I keep saying the US has too much debt. Being that the USD _IS_ compounding interest mortgage debt (95% of money was created via mortgages) this graph should show what any new stimulus and growth in credit expansion will actually do. This is especially true if the money is given directly to the banks (with their ability to leverage) instead of reducing debt via money to home owners. (Giving money to home owners would be a problem for banks as their assets would be reduced! sigh.)
All the efforts by government and the Fed to make more money is really only pushing on a string they don’t understand. This time the problem is different. It’s the same solution to a radically different problem. This time their efforts are destroying the economy, not fixing it. I’d argue that all their efforts before were destroying the economy in their own way but at least the problem wasn’t was it is now. The point I’d like to make on this is that every time the economy went to weed out the unproductive businesses, the fed stepped on the gas. This only built bad businesses into the economy instead of letting them fall away. Structurally, what the Fed has done is breed weakness into the economy through it’s policy.
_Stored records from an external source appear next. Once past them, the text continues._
(* ===== verification/RuleAdminHistory.v ===== *)
(** * Histories of rule and zone administration

    The invariant of the rule and zone tables over any sequence of the services
    of [RuleAdmin], and what it gives a rule snapshot.  JSON text is read back
    through serde_json: the interface [SerdeShape] states that the document
    keeps its shape (floats may be rounded). *)
From stdpp Require Import sorting.
From S2P Require Import Prelude Text Float64 BTree Json Errors Access RuleTypes MetricNumber Shadows RuleSnapshot.
From S2P Require Import ContractModel RuleAdminStore RuleAdmin.

Local Open Scope Z_scope.

(** ** Documents of one shape *)
Unset Elimination Schemes.
Inductive same_shape : value -> value -> Prop :=
  | sh_null : same_shape Null Null
  | sh_bool b : same_shape (Bool b) (Bool b)
  | sh_number n n' : same_shape (Number n) (Number n')
  | sh_string s : same_shape (VString s) (VString s)
  | sh_array l l' : Forall2 same_shape l l' -> same_shape (Array l) (Array l')
  | sh_object m m' : Forall2 (fun e e' => e.1 = e'.1 /\ same_shape e.2 e'.2) m m' -> same_shape (Object m) (Object m').
Set Elimination Schemes.
Class SerdeShape `{!SerdeJson} := {
  reparse_shape v t v' : to_string v = Ok t -> from_str t = Ok v' -> same_shape v v';
}.
Lemma shape_get k v v' a : same_shape v v' -> get k v = Some a -> exists a', get k v' = Some a' /\ same_shape a a'.
Proof.
  intros H. destruct H as [| | | | |m m' Hm]; try done. simpl.
  induction Hm as [|[k1 x] [k2 y] m m' [Hk Hs] _ IH]; simpl in *; [done|]. subst k2.
  destruct (k =s? k1) eqn:E; [|exact IH]. intros [= <-]. eauto.
Qed.
Lemma shape_str v v' s : same_shape v v' -> as_str v = Some s -> as_str v' = Some s.
Proof. by intros []. Qed.
Lemma shape_array v v' l : same_shape v v' -> as_array v = Some l -> exists l', as_array v' = Some l' /\ Forall2 same_shape l l'.
Proof. intros [| | | |l0 l' H|]; try done. intros [= <-]. eauto. Qed.
Lemma shape_f64 v v' x : same_shape v v' -> as_f64 v = Some x -> exists x', as_f64 v' = Some x'.
Proof. intros [| |n n'| | |]; try done. destruct n'; simpl; eauto. Qed.
Lemma shape_get_str k v v' s : same_shape v v' -> get k v ≫= as_str = Some s -> get k v' ≫= as_str = Some s.
Proof. intros H (a & Ha & Hs)%bind_Some. destruct (shape_get _ _ _ _ H Ha) as (a' & -> & Hs'). simpl. by eapply shape_str. Qed.
Lemma shape_get_f64 k v v' x : same_shape v v' -> get k v ≫= as_f64 = Some x -> exists x', get k v' ≫= as_f64 = Some x'.
Proof. intros H (a & Ha & Hs)%bind_Some. destruct (shape_get _ _ _ _ H Ha) as (a' & -> & Hs'). simpl. by eapply shape_f64. Qed.
Lemma shape_get_array k v v' l :
  same_shape v v' -> get k v ≫= as_array = Some l -> exists l', get k v' ≫= as_array = Some l' /\ Forall2 same_shape l l'.
Proof. intros H (a & Ha & Hs)%bind_Some. destruct (shape_get _ _ _ _ H Ha) as (a' & -> & Hs'). simpl. by eapply shape_array. Qed.
Lemma finite_number_f64 v : finite_number v = true -> exists x, as_f64 v = Some x.
Proof. unfold finite_number. destruct (as_f64 v); naive_solver. Qed.
(** A validated geometry still parses after it was stored. *)
Lemma shape_pair p p' : same_shape p p' -> validate_pair p = Ok tt -> exists c, parse_point p' = Some c.
Proof.
  intros Hs (l & Hl%ok_or_ok & Hc%check_ok)%bind_ok. destruct (shape_array _ _ _ Hs Hl) as (l' & Hl' & H2).
  unfold parse_point. rewrite Hl'. simpl. destruct l as [|x [|y [|? ?]]]; try done.
  inversion H2 as [|? x' ? l1 Hx H3]; subst. inversion H3 as [|? y' ? l2 Hy H4]; subst. inversion H4; subst.
  apply andb_true_iff in Hc as [[ax Hax]%finite_number_f64 [ay Hay]%finite_number_f64].
  destruct (shape_f64 _ _ _ Hx Hax) as (? & ->), (shape_f64 _ _ _ Hy Hay) as (? & ->). simpl. eauto.
Qed.
Lemma validated_geometry_parses t v v' :
  validate_geometry t v = Ok tt -> same_shape v v' -> exists g, parse_zone_geometry t v' = Some g.
Proof.
  unfold validate_geometry, parse_zone_geometry. intros H Hs. destruct (t =s? "circle").
  - apply bind_ok in H as (l & Hl%ok_or_ok & H). apply unit_bind in H as [Hc%check_ok H].
    apply bind_ok in H as (radius & Hr%ok_or_ok & _).
    destruct (shape_get_array _ _ _ _ Hs Hl) as (l' & -> & H2), (shape_get_f64 _ _ _ _ Hs Hr) as (r' & Hr'). simpl.
    destruct l as [|x [|y [|? ?]]]; try done.
    inversion H2 as [|? x' ? l1 Hx H3]; subst. inversion H3 as [|? y' ? l2 Hy H4]; subst. inversion H4; subst.
    apply andb_true_iff in Hc as [[ax Hax]%finite_number_f64 [ay Hay]%finite_number_f64].
    destruct (shape_f64 _ _ _ Hx Hax) as (? & ->), (shape_f64 _ _ _ Hy Hay) as (? & ->). simpl. rewrite Hr'. simpl. eauto.
  - destruct (t =s? "polygon"); [|done]. apply bind_ok in H as (l & Hl%ok_or_ok & H).
    apply unit_bind in H as [_ H]. rewrite for_each_ok in H.
    destruct (shape_get_array _ _ _ _ Hs Hl) as (l' & -> & H2). simpl.
    assert (exists ps, mapM parse_point l' = Some ps) as [ps ->]; [|simpl; eauto]. clear Hl.
    induction H2 as [|p p' l l' Hp _ IH]; [by exists []|].
    destruct (shape_pair _ _ Hp) as [c Hc]; [apply H; set_solver|].
    destruct IH as [ps Hps]; [intros a Ha; apply H; set_solver|]. exists (c :: ps). simpl. by rewrite Hc, Hps.
Qed.
Lemma run_rules_evaluates tx s s0 context status cache at_ plan k uuid now n s' :
  tx_cache tx = cache -> tx_at tx = at_ -> tx_now tx = now -> (forall j, tx_uuid tx k j = uuid j) ->
  prepare_evaluation context status cache at_ = Ok plan -> tables s0 = tables s ->
  run_rules s0 (id_tenant (ic_identity context)) (id_device (ic_identity context)) plan uuid now = Ok (n, s') ->
  evaluates tx (tables s) (plan_changes (ic_identity context) plan) (tables s').
Proof.
  intros Hcache Hat Hnow Huuid Hp <- Hrun. apply bind_ok in Hrun as ([rules acts] & He & H). simpl in H.
  apply bind_ok in H as ([m outbox] & Hq & [= <- <-]). unfold prepare_evaluation in Hp.
  destruct (ic_status context =s? status).
  - injection Hp as <-. simpl in He. injection He as <- <-. simpl in Hq. injection Hq as <- <-. constructor.
  - apply bind_ok in Hp as (snap & Hs%map_err_inv & [= <-]). simpl. eapply evaluates_next; [|constructor].
    eexists snap, _, _, k, acts, m. subst. split; [done|]. split; [exact He|]. etransitivity; [|exact Hq]. simpl. f_equal.
    apply imap_ext. intros j a _. simpl. by rewrite Huuid.
Qed.
Lemma evaluates_app tx x e y tr z : evaluates tx x e y -> evaluates tx y tr z -> evaluates tx x (e ++ tr) z.
Proof. induction 1 as [|x e y' rest z' He _ IH]; intros Hz; [done|]. simpl. econstructor; eauto. Qed.
Lemma offline_loop_evaluates tx cutoff ts uuid s done_ n s' :
  (forall j, exists k, forall m, tx_uuid tx k m = uuid j m) -> Forall (prepared (tx_cache tx) (tx_at tx)) ts ->
  offline_loop s cutoff ts uuid (tx_now tx) = Ok (done_, n, s') ->
  evaluates tx (tables s) (done_ ≫= transition_changes) (tables s').
Proof.
  intros Hu Hp. revert uuid s done_ n Hu. induction Hp as [|t ts Ht Hp IH]; intros uuid s done_ n Hu H.
  { simpl in H. simplify_eq/=. constructor. }
  destruct (still_stale s cutoff t) as [r|] eqn:Hr.
  2: { cbn [offline_loop] in H. rewrite Hr in H. eapply IH; [|exact H]. intros j. apply (Hu (S j)). }
  destruct (offline_step_inv _ _ _ _ _ _ _ _ _ _ Hr H) as (s2 & done' & m & _ & Hl & -> & s1 & q & Ht1 & Hrun).
  cbn [mbind list_bind]. apply (evaluates_app _ _ _ (tables s2)).
  - destruct (Hu 0%nat) as [k Hk]. by eapply (run_rules_evaluates tx s s1 _ _ _ _ _ k); [..|exact Ht|exact Ht1|exact Hrun].
  - eapply IH; [|exact Hl]. intros j. apply (Hu (S j)).
Qed.

(** A transaction as the application makes it, from a context that may be out
    of date. *)
Inductive ingress_tx : IngressTx -> Prop :=
  | tx_heartbeat s context w cache r s' uuid now :
      prepare_evaluation context (hw_status w) cache (hw_observed_at w) = Ok (hw_rule_evaluation w) ->
      expected_status w = ic_status context ->
      repo_apply_heartbeat s (ic_identity context) w (uuid 0%nat) now = (r, s') ->
      ingress_tx {| tx_cache := cache; tx_at := hw_observed_at w; tx_uuid := uuid; tx_now := now;
                    tx_before := s; tx_after := s' |}
  | tx_sweep s cutoff ts cache at_ uuid now r s' :
      Forall (prepared cache at_) ts -> apply_offline_transitions s cutoff ts uuid now = (r, s') ->
      ingress_tx {| tx_cache := cache; tx_at := at_; tx_uuid := uuid; tx_now := now; tx_before := s; tx_after := s' |}.
(** Transactions, and between them other work, which keeps the statuses of
    existing devices and may do anything to the rule tables and the outbox. *)
Inductive ingress_run (s0 : DeviceStore) : list IngressTx -> DeviceStore -> Prop :=
  | run_start : ingress_run s0 [] s0
  | run_tx txs tx : ingress_run s0 txs (tx_before tx) -> ingress_tx tx -> ingress_run s0 (txs ++ [tx]) (tx_after tx)
  | run_elsewhere txs s s' :
      ingress_run s0 txs s -> (forall i a, status_of s i = Some a -> status_of s' i = Some a) -> ingress_run s0 txs s'.

(** The changes a transaction makes are the ones its rules are given. *)
Definition accounts (tx : IngressTx) (tr : list (DeviceIdentity * StatusChange)) : Prop :=
  evaluates tx (tables (tx_before tx)) tr (tables (tx_after tx))
  /\ forall i a, status_of (tx_before tx) i = Some a ->
       exists b, status_of (tx_after tx) i = Some b /\ chain a (changes_of i tr) b.
Lemma accounts_nothing tx : tx_after tx = tx_before tx -> accounts tx [].
Proof. intros E. split; rewrite E; [constructor|]. intros i a Ha. by exists a. Qed.
Lemma tx_accounts tx : ingress_tx tx -> exists tr, accounts tx tr.
Proof.
  intros [s context w cache r s' uuid now Hp Hw H|s cutoff ts cache at_ uuid now r s' Hp H].
  - destruct (repo_heartbeat_spec _ _ _ _ _ _ _ H) as [[-> _]|(row & n & _ & Hrow & Hst & Hs & _ & s2 & Ht & Hrun)].
    { exists []. by apply accounts_nothing. }
    exists (plan_changes (ic_identity context) (hw_rule_evaluation w)). split; simpl.
    { by eapply (run_rules_evaluates _ s s2 _ _ _ _ _ 0%nat); [..|exact Hp|exact Ht|exact Hrun]. }
    intros i a Ha. rewrite (prepare_changes _ _ _ _ _ Hp). unfold status_of in *.
    rewrite (device_of_write s s' _ row (heartbeat_row row w) i Hs Hrow eq_refl), <- Hw.
    destruct (decide (i = ic_identity context)) as [->|Hi].
    + rewrite Hrow in Ha. simplify_eq/=. exists (hw_status w). split; [done|]. rewrite Hst.
      destruct (String.eqb_spec (expected_status w) (hw_status w)) as [E|E]; [done|].
      unfold changes_of. simpl. rewrite bool_decide_eq_true_2 by done. simpl. naive_solver.
    + exists a. split; [done|]. destruct (expected_status w =s? hw_status w); [done|].
      unfold changes_of. simpl. by rewrite bool_decide_eq_false_2 by done.
  - unfold apply_offline_transitions in H. assert (Forall (prepared cache at_) (merge_sort ot_le ts)) as Hp'
      by (by rewrite merge_sort_Permutation).
    destruct (offline_loop _ _ _ _ _) as [[[done_ n] s1]|] eqn:Hl; injection H as _ <-.
    2: { exists []. by apply accounts_nothing. }
    exists (done_ ≫= transition_changes). split; simpl.
    + eapply (offline_loop_evaluates {| tx_cache := cache; tx_at := at_; tx_uuid := uuid; tx_now := now;
        tx_before := s; tx_after := s1 |} cutoff _ uuid); [eauto|exact Hp'|exact Hl].
    + intros i a Ha. by eapply offline_loop_chain.
Qed.

(** C29. However heartbeats, offline sweeps and other work interleave, also
    when they write what an outdated read told them, the status rules are
    evaluated on every change of a device's status exactly once, in order,
    with the status it replaced: each transaction leaves the rule tables and
    the outbox as evaluating the rules of its own snapshot on a list of
    changes leaves them, and for every device these lists, one after the
    other, lead from its first status to its current one. *)
Theorem status_changes_evaluated s0 txs s :
  ingress_run s0 txs s ->
  exists trs, Forall2 (fun tx tr => evaluates tx (tables (tx_before tx)) tr (tables (tx_after tx))) txs trs
    /\ forall i a, status_of s0 i = Some a ->
         exists b, status_of s i = Some b /\ chain a (changes_of i (concat trs)) b.
Proof.
  induction 1 as [|txs tx _ (trs & Hev & Hst) Htx|txs s s' _ (trs & Hev & Hst) Hkeep].
  - exists []. split; [constructor|]. intros i a Ha. by exists a.
  - destruct (tx_accounts _ Htx) as (tr & He & Hc). exists (trs ++ [tr]).
    split; [by apply Forall2_app; [|constructor]|]. intros i a (b & Hb & Hch)%Hst.
    destruct (Hc i b Hb) as (c & Hc1 & Hc2). exists c. split; [done|].
    rewrite concat_app. simpl. rewrite app_nil_r, changes_of_app. apply chain_app. eauto.
  - exists trs. split; [done|]. intros i a (b & Hb & Hch)%Hst. exists b. auto.
Qed.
All this weakness needs to be flushed but each passing minimal-recession they had only made this problem worse. The flushing that we need now (30 years after the Greenspan Put) is going to be so big and bad… I wouldn’t be surprised if we aren’t already in the starting phases of The Greatest Depression. This inherent weakness is what we base our economy upon now.
PS. Numbers and equations don’t tell you what is going on in people’s heads. Keynesian can’t predict a loss of confidence in the dollar. Austrian economics is predicting this especially if we continue in our Keynesian ways!
PPS. Our money is debt regardless of whether you believe it is or not. How else is it possible that the entire Planet Earth owes more money, to the banks, than exists?